We’ve all been in a position where we make an ask of someone—whether it be a significant other, a colleague, a potential client—and you don’t hear back from them. Maybe you ask if they want to attend a concert, write a blog article with you (not speaking from experience of course), or be on a panel. You prep, you make your ask, and then you wait. And wait. And wait. Hours become days become weeks. Still no answer. Maybe they missed your message, you think. Maybe they’re checking their schedule and will get back to you. Maybe they were just so overwhelmed by your generous ask that they forgot to say yes!
Or maybe the answer is just no. After all, if they don’t say yes . . .well, you know how it goes.
Thanks to the Fifth Circuit, we now have a recent reminder that courts can also say no without actually saying no. And if they do, parties need to protect themselves and their interests.
At first glance, Clarke, et al. v. Commodity Futures Trading Commission seems to be among the most niche of cases, applicable to only a small subset of practitioners. After all, it’s not every day that parties challenge an administrative decision by the CFTC over the issuance and later recission of a no-action letter promulgated pursuant to the Commodity Exchange Act (CEA) that determines whether a “designated contract market or swap execution facility” must register under the CEA.
But a second glance reveals a problem all too common in litigation: what do you do when you’ve brought suit, filed your motions, a deadline is approaching, and yet the trial court just hasn’t made a decision?
Clarke’s facts are niche but important to set the stage before we answer that question. The PredictIt Market—the market affected by the CFTC’s letter—is an online marketplace that lets people trade on the predicted outcomes of political events. In 2014, the CFTC issued a no-action letter regarding PredictIt, allowing it to operate with registering. Eight years later, in August 2022, the CFTC rescinded that letter. In the rescission, the CFTC set a deadline for PredictIt to effectively cease all operations: Feb. 15, 2023.
Facing this looming deadline, several parties behind PredictIt filed suit in September 2022 asking for, among other things, injunctive relief. Within weeks, they also filed a motion for preliminary injunction. The stage was thus set: with four months and two weeks to spare, the parties had successfully t’d-up the preliminary relief issue for the court to decide.
Yet the court did not decide it. No one knows why the court did not take up the issue but frankly, the why is irrelevant. What matters is simply that it did not. Because the court did not decide the issue, the parties did not have an injunction to protect them from the CFTC’s deadline (if the relief was granted) nor a denial from which they could seek further relief. What could they do?

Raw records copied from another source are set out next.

(** A call that is over stays so. *)
Definition is_over (s : opening) (k : nat) (r : result Z) : Prop := o_calls s !! k = Some (Over r).
Lemma over_insert s k r k' c c' : is_over s k r → o_calls s !! k' = Some c → (∀ r, c ≠ Over r) → <[k' := c']> (o_calls s) !! k = Some (Over r).
Proof.
  unfold is_over. intros H Hk' Hc. destruct (decide (k' = k)) as [->|Hne]; [|by rewrite list_lookup_insert_ne]. rewrite H in Hk'. injection Hk' as <-. by destruct (Hc r).
Qed.
Lemma over_enter s k r k' sg : (∀ c, <[k' := c]> (o_calls s) !! k = Some (Over r)) → is_over s k r → is_over (enter k' sg s) k r.
Proof.
  intros HI H. unfold is_over, enter. destruct sg; [apply HI|]. destruct (o_barred s); [apply HI|]. destruct (o_current s) as [n|].
  - destruct (o_jobs s !! n) as [j|]; [|done]. destruct (j_aborted j); apply HI.
  - destruct (o_entry s); apply HI.
Qed.
Lemma over_step e s k r : is_over s k r → is_over (step e s) k r.
Proof.
  intros H. destruct e as [sg|k'|k'|x entry|entry| |barred]; cbn [step].
  - assert (Hl : (k < length (o_calls s))%nat) by (by eapply lookup_lt_Some).
    assert (HA : ∀ y, (o_calls s ++ [y]) !! k = Some (Over r)) by (intros y; by apply lookup_app_l_Some).
    apply over_enter; [|apply HA]. intros c. cbn. rewrite list_lookup_insert_ne by lia. apply HA.
  - destruct (o_calls s !! k') as [[n|n|y]|] eqn:E; try done; eapply over_insert; done.
  - destruct (o_calls s !! k') as [[n|n|y]|] eqn:E; try done; destruct (o_jobs s !! n) as [j|]; try done; destruct (j_settled j); try done.
    + apply over_enter; [|done]. intros c. by eapply over_insert.
    + by eapply over_insert.
  - by destruct (o_current s).
  - by destruct (o_current s).
  - by destruct (o_current s).
  - done.
Qed.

What they did was wait (almost four months) and then, as the deadline was on their doorstep, move for mandamus relief from the Fifth Circuit. And they got it—the Fifth Circuit issued an injunction pending appeal on January 26, 2023, just weeks before the deadline.
The CFTC opposed the motion on appeal, arguing the Fifth Circuit lacked jurisdiction to issue it because there was no appealable order. The Fifth Circuit rejected that argument, reiterating that an appellate court can review a district court’s decision—or in this case non-decision—that doesn’t explicitly deny a request for a preliminary injunction but has the practical effect of doing so and which will cause irreparable harm absent an immediate appeal.
After the injunction pending appeal was granted, the underlying issue was briefed and argued to the Fifth Circuit and the parties behind PredictIt prevailed. At the end of the day, they got their injunction and they got their win.
The Bottom Line:
This story has a happy ending (for everyone except the CFTC). It would therefore be tempting to overlook the valuable lessons inside and focus on the outcome. But the valuable lesson is worth the inspection: if the parties behind PredictIt hadn’t decided to force the issue with the Fifth Circuit, the CFTC’s deadline would likely have come and gone and PredictIt would’ve been out of business. It is only because they took the affirmative step of asking the Fifth Circuit for relief while their motion was still pending—even though there was no order to appeal—that they even had the opportunity to prevail and keep PredictIt alive. If they had waited until after the deadline and still prevailed, it likely would’ve been a pyrrhic victory—who knows the damage to PredictIt if it was forced to shut down for even a day, much less the pendency of a federal lawsuit.
That is the nature of preliminary relief, and often the stakes when asking for it. So, to all litigators and in-house counsel: when requesting preliminary relief, be respectful of the court. Give it time. We all would like our motions to be decided immediately but the practical reality of managing a 21st century docket means that some decisions, even those involving preliminary relief, will not be immediate.
But at the same time, know that there is a limit; there are ways to insure you have a chance to get your relief. And remember that, because an avenue to ‘force’ the issue is available, the burden is on you to make sure the clock doesn’t run out. If that looming deadline is approaching, whether months or days away, make sure to protect yourself. Get a decision from somewhere.